ACTIVITY ::
Transcribe word for word the lines spanning the line with "play (createPracticeTrial ill_posed_trial" through the end of the records.

◇ ◇ ◇

Lemma custom_timeline_records_witness :
  exists e', session custom_timeline (careful <$> custom_timeline) demo_start = Some e' /\
    Forall2 row_eq (recorded (host e'))
      (recorded (host demo_start)
       ++ expected_rows custom_timeline (careful <$> custom_timeline)).
Proof.
  apply custom_timeline_records; [|by_decide|constructor].
  unfold custom_timeline.
  repeat apply Forall_cons_2;
    [apply c_welcome|apply c_practice|apply c_results|apply c_test|apply c_results
    |constructor]; try by_decide; lia.
Defined.

Lemma screen_narration_witness :
  exists e', play (createTestTrial demo_trial "test" "shape" 3) (Answer 0 5200) demo_start
             = Some e' /\
    spoken (globals e')
    = spoken (globals demo_start)
      ++ (if audible (globals demo_start)
          then utterances (heard (createTestTrial demo_trial "test" "shape" 3) (Answer 0 5200))
          else []) /\
    stale_only e'.
Proof.
  apply (screen_narration (createTestTrial demo_trial "test" "shape" 3) (Answer 0 5200)
           demo_start); [|by_decide|constructor].
  repeat split; by_compute.
Defined.

Lemma session_script_witness :
  exists e', session demo_timeline (careful <$> demo_timeline)
               (initial_env (reset used_globals) initial_host) = Some e' /\
    spoken (globals e')
    = spoken used_globals
      ++ (if ticked (careful <$> demo_timeline) used_globals
             && bool_decide (is_Some (speechSynthesis (window used_globals)))
          then utterances (script (tail demo_timeline) (tail (careful <$> demo_timeline)))
          else []) /\
    stale_only e'.
Proof.
  apply (session_script half Options.empty_options used_globals 0);
    [apply half_unit_interval|by vm_compute|by vm_compute|by_decide|constructor].
Defined.

Lemma ill_posed_practice_hangs_witness :
  play (createPracticeTrial ill_posed_trial 0) (Answer 0 700) demo_start = None.
Proof.
  apply ill_posed_practice_hangs; [by_decide|cbn; lia|lia|done|constructor].
Defined.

◇ ◇ ◇

RESULT ::
  play (createPracticeTrial ill_posed_trial 0) (Answer 0 700) demo_start = None.
Proof.
  apply ill_posed_practice_hangs; [by_decide|cbn; lia|lia|done|constructor].
Defined.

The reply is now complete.